A mockingbird sang an eight-part song with no repeats, ceasing only at the insistent squeal of a fledgling. Now they are silent. Besides the basil and rosemary in the garden, my daughter has a fig tree and a crape myrtle. Next door is a pink mimosa, not the kind you drink. The air is heavy with the kind of Mississippi River humidity most Americans have not learned to love the way I do. Memphis is not Houston, but coming from the north, St. Louis, I might be fooled for a bit. The bungalows on my daughter’s street could be in Montrose, right in the heart of Houston. Ancient magnolias with their blown white flowers and rubber leaves grace the corner.
Memphis may not have the petroleum-based euphoria of Houston, but it may be just as misunderstood. It is much more than the town where our nation’s most tragic assassination occurred, at the now civil rights monument of the Lorraine Motel. It is a music and barbeque city, with much theater. It is the big city Faulkner’s characters flee to.

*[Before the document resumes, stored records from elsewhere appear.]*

(* ===== verification/BotInvite.v ===== *)
(** * Invite links, from the administrator to the user

    [utils/invite.py] and the way of a deep link through the bot into the broker. *)

From S2P Require Import Prelude PyStr Uuid PyTime Json JsonText Enums Schemas Models ChatTargets BotState World Settings TimeZone.
From S2P Require Import StatusPolicies Samples SignalRepo SignalHelper SignalService SignalWorker.
From S2P Require Import BroadcastRepo BroadcastService Dispatcher TradeRepo AccountRepo AccountLinks Notifications AccountSettings.
From S2P Require Import TradeConsumer TradeCards TelegramApi AdminApi BotClient BotTable BotText BotCore BotUser BotAdmin BotApp.
From S2P Require Import TelegramFlow TelegramCases BotRun BotSafety.
From stdpp Require Import gmap.
From Stdlib Require Import Ascii.

(** ** Codes *)
Lemma hex_char_no_space n z : Forall (fun c => is_space c = false) (chars (hex_fixed n z)).
Proof. eapply Forall_impl; [apply hex_fixed_chars|]. intros c (d & Hd & ->). by apply hex_char_space. Qed.

Lemma strip_uuid_str u : strip (uuid_str u) = uuid_str u.
Proof.
  apply strip_by_none. unfold uuid_str. rewrite !chars_app, !Forall_app. cbn zeta.
  repeat split; try apply hex_char_no_space; by apply Forall_singleton.
Qed.

Lemma strip_uuid_hex u : strip (uuid_hex u) = uuid_hex u.
Proof. apply strip_by_none, hex_char_no_space. Qed.

Lemma uuid_parse_hex u : uuid_parse (uuid_hex u) = Some u.
Proof.
  unfold uuid_parse, uuid_hex.
  rewrite (delete_sub_none "urn:" _ ":") by (try apply hex_fixed_notin; csimpl; set_solver).
  rewrite (delete_sub_none "uuid:" _ ":") by (try apply hex_fixed_notin; csimpl; set_solver).
  rewrite strip_by_none.
  2:{ apply Forall_forall. intros c Hc. unfold is_brace.
      apply orb_false_intro; apply Ascii.eqb_neq; intros ->; revert Hc; apply hex_fixed_notin; set_solver. }
  rewrite (delete_sub_none "-" _ "-") by (try apply hex_fixed_notin; csimpl; set_solver).
  rewrite hex_fixed_length, decide_True by done. rewrite py_int_hex.
  rewrite N.mod_small by (pose proof (u_ok u) as H; apply N.ltb_lt in H; exact H).
  destruct (Z.ltb_spec (Z.of_N (u_int u)) 0) as [|_]; [lia|].
  rewrite N2Z.id. apply uuid_of_N_int.
Qed.

Lemma parse_payload u : parse_code (uuid_hex u) = Some (uuid_str u).
Proof. unfold parse_code. by rewrite strip_uuid_hex, uuid_parse_hex. Qed.

Lemma payload_not_empty u : is_empty (uuid_hex u) = false.
Proof. unfold uuid_hex. pose proof (hex_fixed_length 32 (u_int u)) as H. by destruct (hex_fixed 32 _). Qed.

Lemma code_not_empty u : is_empty (uuid_str u) = false.
Proof.
  unfold uuid_str. cbv zeta. pose proof (hex_fixed_length 8 (u_int u / 16 ^ 24)) as H. by destruct (hex_fixed 8 _).
Qed.

(** The characters Telegram allows in a deep link's payload: [A-Za-z0-9_-]. *)
Definition payload_char (c : ascii) : bool :=
  let n := N_of_ascii c in
  ((48 <=? n) && (n <=? 57) || (65 <=? n) && (n <=? 90) || (97 <=? n) && (n <=? 122) || (n =? 95) || (n =? 45))%N.

Lemma hex_payload n z : forallb payload_char (chars (hex_fixed n z)) = true.
Proof.
  apply forallb_forall. intros c Hc%list_elem_of_In. pose proof (hex_fixed_chars n z) as H. rewrite Forall_forall in H.
  destruct (H c Hc) as (d & Hd & ->). clear -Hd. revert d Hd. apply hex_char_all. repeat constructor.
Qed.

(** ** The way of a deep link *)
Section deeplink.
Context `{CFG : Settings} `{SP : SettingsPydantic} `{CA : RowChoice Account} `{TC : TradeColumns}.
Context `{BS : BotSettings} `{UP : BotHttp} `{BE : BotEnv}.

Lemma no_admin_start u state args : admin_commands u state "start" args = None.
Proof. reflexivity. Qed.

Lemma route_deeplink u state account args :
  up_event u = MsgCommand "start" args -> is_empty args = false ->
  route_update u state account = Some (cmd_start_deeplink u args).
Proof.
  intros He Ha. unfold route_update, admin_router, start_router. rewrite He, no_admin_start. cbn [String.eqb]. rewrite Ha.
  by destruct (is_admin _).
Qed.

(** The first message of a link that worked. *)
Definition linked_text (account : LinkedAccountResponse) : string :=
  (if la_is_active account then "✅ <b>Linked successfully!</b>"
   else "✅ <b>Account added.</b> Still using another account as active — use /switch to change.") +:+
  newline +:+ newline +:+ format_account account +:+ newline +:+ newline +:+ COMMANDS_HINT.

(** A deep link gives access and does nothing else to the broker. *)
Lemma deeplink_step u w args :
  up_event u = MsgCommand "start" args -> is_empty args = false ->
  user_step (str_int (up_user u)) (fun _ => False) true w (run (handle_update u) w).2.
Proof.
  intros He Ha. unfold handle_update. rewrite run_bind, run_get_state. cbv beta iota. rewrite run_bind.
  pose proof (linking_middleware u w I) as Hm. destruct (run (menu_middleware u) w) as [[account|e] w1]; [|exact Hm].
  rewrite (route_deeplink u _ _ args He Ha). etransitivity; [exact Hm|]. apply (start_tame u); [|done].
  unfold start_router. rewrite He. cbn [String.eqb]. by rewrite Ha.
Qed.

(** A live code over working services. *)
Lemma run_link_code u w token k a v1 v2 v3 vs :
  ensure_api_key (Some bot_BROKER_API_KEY) = Ret tt -> bot_up w -> uuids w = v1 :: v2 :: v3 :: vs -> fresh_links w ->
  NoDup (map bo_id (bot_sessions (db w))) -> NoDup (map lt_token (account_link_tokens (db w))) ->
  NoDup (map ac_id (accounts (db w))) ->
  k ∈ account_link_tokens (db w) -> lt_token k = token -> live_token (now w) k = true ->
  a ∈ accounts (db w) -> ac_id a = lt_account_id k ->
  let user := str_int (up_user u) in
  exists w' active, run (apply_link_token u (uuid_hex token)) w = (Ok true, w') /\
    holds user (db w') a = true /\ context_of u (bot w') = no_context /\
    (active = true <-> driving user (db w') = Some a) /\
    last (bt_said (bot w')) =
      Some (AnswerMessage (up_chat u) (linked_text {| la_account := a; la_is_active := active |}) None, ApiOk).
Proof.
  intros Hkey Hup Hv Hf Hse Htok Hacc Hk Ht Hlive Ha Hak. cbv zeta. set (user := str_int (up_user u)).
  unfold apply_link_token. rewrite parse_payload.
  rewrite run_bind. unfold client_link. rewrite uuid_field_str, run_call by (exact Hkey || apply Hup).
  unfold link_account. rewrite run_bind.
  rewrite (run_link token (up_user u) w v1 v2 (v3 :: vs)) by (done || apply Hup). fold user.
  rewrite (claim_ok v1 v2 (now w) token user (now w) (db w) k a Htok Hacc Hk Ht Hlive Ha Hak).
  destruct Hf as (Hnd & Hfl & Hfs). rewrite Hv in Hnd, Hfl, Hfs.
  destruct (give_access_ok v1 v2 (now w) user a (db w)) as (d & Eg & (Hh & _ & _ & _ & Hac & _) & _).
  { intros l Hl Hx. apply (Hfl l Hl). rewrite Hx. left. }
  { intros s Hs Hx. apply (Hfs s Hs). rewrite Hx. right; left. }
  { exact Hse. }
  rewrite Eg. cbv beta iota. set (d' := set_link_tokens _ d). rewrite run_bind.
  set (w3 := set_db d' (set_uuids (v3 :: vs) w)).
  destruct (run_active (up_user u) w3 v3 vs) as (w4 & E4 & Hup4 & Hb4 & Hdr & Ha4 & Hl4).
  { exact Hup. }
  { done. }
  { change (NoDup (map ac_id (accounts d))). by rewrite Hac. }
  rewrite E4. cbn [run]. fold user in Hdr |- *. set (resp := {| la_account := a; la_is_active := _ |}).
  cbn [answered json_or_none fst snd]. cbv beta iota. rewrite run_bind. unfold clear_state at 1. rewrite run_with_bot.
  cbn [fst snd]. cbv beta iota. set (w5 := set_bot _ w4). rewrite run_bind.
  destruct (run_sync (up_user u) true w5) as (w6 & E6 & Hup6 & Hd6 & Ho6 & _ & _ & Hf6); [by split; apply Hup4|].
  rewrite E6. cbv beta iota. rewrite run_bind, run_answer by apply Hup6. cbn [run]. cbv beta iota.
  eexists _, (la_is_active resp). split; [done|]. change (db (told _ w6)) with (db w6). rewrite Hd6. change (db w5) with (db w4).
  split_and!.
  + rewrite <-Hh. apply holds_ext. by rewrite Hl4.
  + unfold told, tell, context_of. cbn [bot set_bot bt_fsm]. rewrite Hf6. unfold w5, context_of, set_context. cbn. by rewrite lookup_insert_eq.
  + rewrite Hdr. unfold resp, is_active. cbn [la_is_active]. destruct (driving user (db w3)) as [b|] eqn:Edr; [|done].
    rewrite bool_decide_eq_true. split; [|congruence]. intros Hid. f_equal.
    apply driving_held in Edr as [Hb _]. change (b ∈ accounts d) in Hb. rewrite Hac in Hb.
    by apply (nodup_map_eq ac_id (accounts (db w))).
  + unfold told, tell. cbn [bot set_bot bt_said]. by rewrite last_snoc.
Qed.

(** C29. An invite link opens the account it was made for.  The link an
    administrator is shown for a token carries a payload Telegram accepts, 32
    characters of its alphabet, and every spelling of the code the bot reads leads to
    the same payload, which is read back as the canonical code.  Over working
    services, the user who follows the link — whoever that is, with whatever the
    conversation was at — holds the account whose live token it is when the update
    is handled: the conversation is cleared, the user is told so and which account is
    active, nothing is sent to NATS, no account changes, and no other user's links
    or active account do. *)
Theorem invite_link_opens_account u w token k a u1 u2 u3 u4 us :
  (forall raw code payload, parse_code raw = Some code -> to_payload raw = Some payload ->
     String.length payload = 32 /\ forallb payload_char (chars payload) = true /\ parse_code payload = Some code) /\
  invite_url (Some (uuid_str token)) = Some (create_start_link (uuid_hex token)) /\
  (ensure_api_key (Some bot_BROKER_API_KEY) = Ret tt -> bot_up w -> uuids w = u1 :: u2 :: u3 :: u4 :: us -> fresh_links w ->
   NoDup (map bo_id (bot_sessions (db w))) -> NoDup (map lt_token (account_link_tokens (db w))) ->
   NoDup (map ac_id (accounts (db w))) ->
   k ∈ account_link_tokens (db w) -> lt_token k = token -> live_token (now w) k = true ->
   a ∈ accounts (db w) -> ac_id a = lt_account_id k ->
   up_event u = MsgCommand "start" (uuid_hex token) ->
   let user := str_int (up_user u) in
   exists w' active, run (handle_update u) w = (Ok tt, w') /\
     holds user (db w') a = true /\ user_step user (fun _ => False) true w w' /\
     context_of u (bot w') = no_context /\
     (active = true <-> driving user (db w') = Some a) /\
     last (bt_said (bot w')) =
       Some (AnswerMessage (up_chat u) (linked_text {| la_account := a; la_is_active := active |}) None, ApiOk)).
Proof.
  split; [|split].
  - intros raw code payload. unfold parse_code, to_payload. destruct (uuid_parse (strip raw)) as [v|]; [|done].
    intros [= <-] [= <-]. split; [apply hex_fixed_length|]. split; [apply hex_payload|]. apply parse_payload.
  - unfold invite_url, to_payload, truthy. rewrite code_not_empty. cbn [mbind option_bind].
    by rewrite strip_uuid_str, uuid_parse_str.
  - intros Hkey Hup Hu Hf Hse Htok Hacc Hk Ht Hlive Ha Hak He. cbv zeta. set (user := str_int (up_user u)).
    pose proof (deeplink_step u w (uuid_hex token) He (payload_not_empty token)) as Hstep.
    assert (exists w' active, run (handle_update u) w = (Ok tt, w') /\ holds user (db w') a = true /\
      context_of u (bot w') = no_context /\ (active = true <-> driving user (db w') = Some a) /\
      last (bt_said (bot w')) =
        Some (AnswerMessage (up_chat u) (linked_text {| la_account := a; la_is_active := active |}) None, ApiOk))
      as (w' & active & E & H1 & H2 & H3 & H4).
    2: { exists w', active. rewrite E in Hstep. by split_and!. }
    clear Hstep. unfold handle_update. rewrite run_bind, run_get_state. cbv beta iota. rewrite run_bind.
    destruct (run_middleware Hkey u w u1 (u2 :: u3 :: u4 :: us) Hup Hu Hf Hse)
      as (w1 & account & E1 & _ & Hup1 & _ & Ho1 & Hn1 & Hd & Hu1 & Hf1 & Hse1 & Hp1). rewrite E1. cbv beta iota.
    assert (accounts (db w1) = accounts (db w) /\ account_bot_links (db w1) = account_bot_links (db w) /\
            account_link_tokens (db w1) = account_link_tokens (db w)) as Hd1 by (by rewrite Hd).
    clear Hd.
    assert (exists v1 v2 v3 vs, uuids w1 = v1 :: v2 :: v3 :: vs) as (v1 & v2 & v3 & vs & Hv)
      by (destruct Hu1 as [-> | ->]; [|rewrite Hu]; eauto 10).
    rewrite (route_deeplink u _ _ (uuid_hex token) He (payload_not_empty token)).
    unfold cmd_start_deeplink. rewrite run_bind. unfold clear_state at 1. rewrite run_with_bot. cbv beta iota. cbn [fst snd].
    set (w2 := set_bot _ w1). rewrite run_bind.
    destruct Hd1 as (Hac1 & _ & Htk1). rewrite <-Hac1 in Hacc, Ha. rewrite <-Htk1 in Htok, Hk. rewrite <-Hn1 in Hlive.
    destruct (run_link_code u w2 token k a v1 v2 v3 vs) as (w' & active & E & H); try assumption.
    rewrite E. by exists w', active.
Qed.
End deeplink.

There is the Memphis of excellence, with St. Jude’s hospital for children, Autozone, and Fed Ex headquarters, along with universities, University of Memphis, and Rhodes College. But there is a lack of opportunity that is different from Houston. There are racial divides I do not know the scope of. Many flee to places with names like Germantown, but why do they not choose to live in colorful Cooper-Young, Vollintine/Evergreen or verdant Central Gardens or more generally midtown or downtown? There is a big park with zoo and plenty of green trails. Tomorrow we will kayak the Ghost River.
But this is not written as a travelogue for Memphis, city of contrasts. It is good bye. My daughter has spent four wonderful years at the University of Memphis where scholarship is celebrated and students who might otherwise not find higher education at all are cherished. She has found wonderful colleagues and lives on a city block where people look out for each other. They help with soup for the ill, dollies for moving, cat sitting and most of all many front porch parties. It is the kind of community that seems more easily found inside cities than out in the suburbs. It is a place where furniture is traded among neighbors. This block seems quiet now, before most have had their coffee, but later the neighbors will be out and chatting.
I wish I had looked at Wikipedia on this interesting city earlier. It was apparently purpose built on the bluffs over the Mississippi, on the fourth Chickasaw bluff, above the confluence of the Wolf and Mississippi rivers. Early it was a major city, just as St. Louis used to be. But they took their water from the Mississippi and suffered from swampy conditions that contributed to the yellow fever epidemic of 1878. The numbers I came across said there were 50,000 on 5 August 1878, then 30,000 fled, all those that could and of the 20,000 or so left, all but 2,000 got yellow fever and about 5,000 died.
Does a city that loses its leaders stumble forever, or do leaders as good as those before emerge from the masses the way my social amoebae can endlessly form a new front to its slug? What if there are plenty of great leaders, but the resources the others brought from outside changed it? Could Memphis have rivaled Atlanta? Might St. Louis have become Chicago had the railroads gone another way? Surely Galveston would have been what Houston is without the hurricanes of 1900 and 1915? I am not a historian, so I do not know how to answer these questions. I do know that saying goodbye to Memphis will be hard.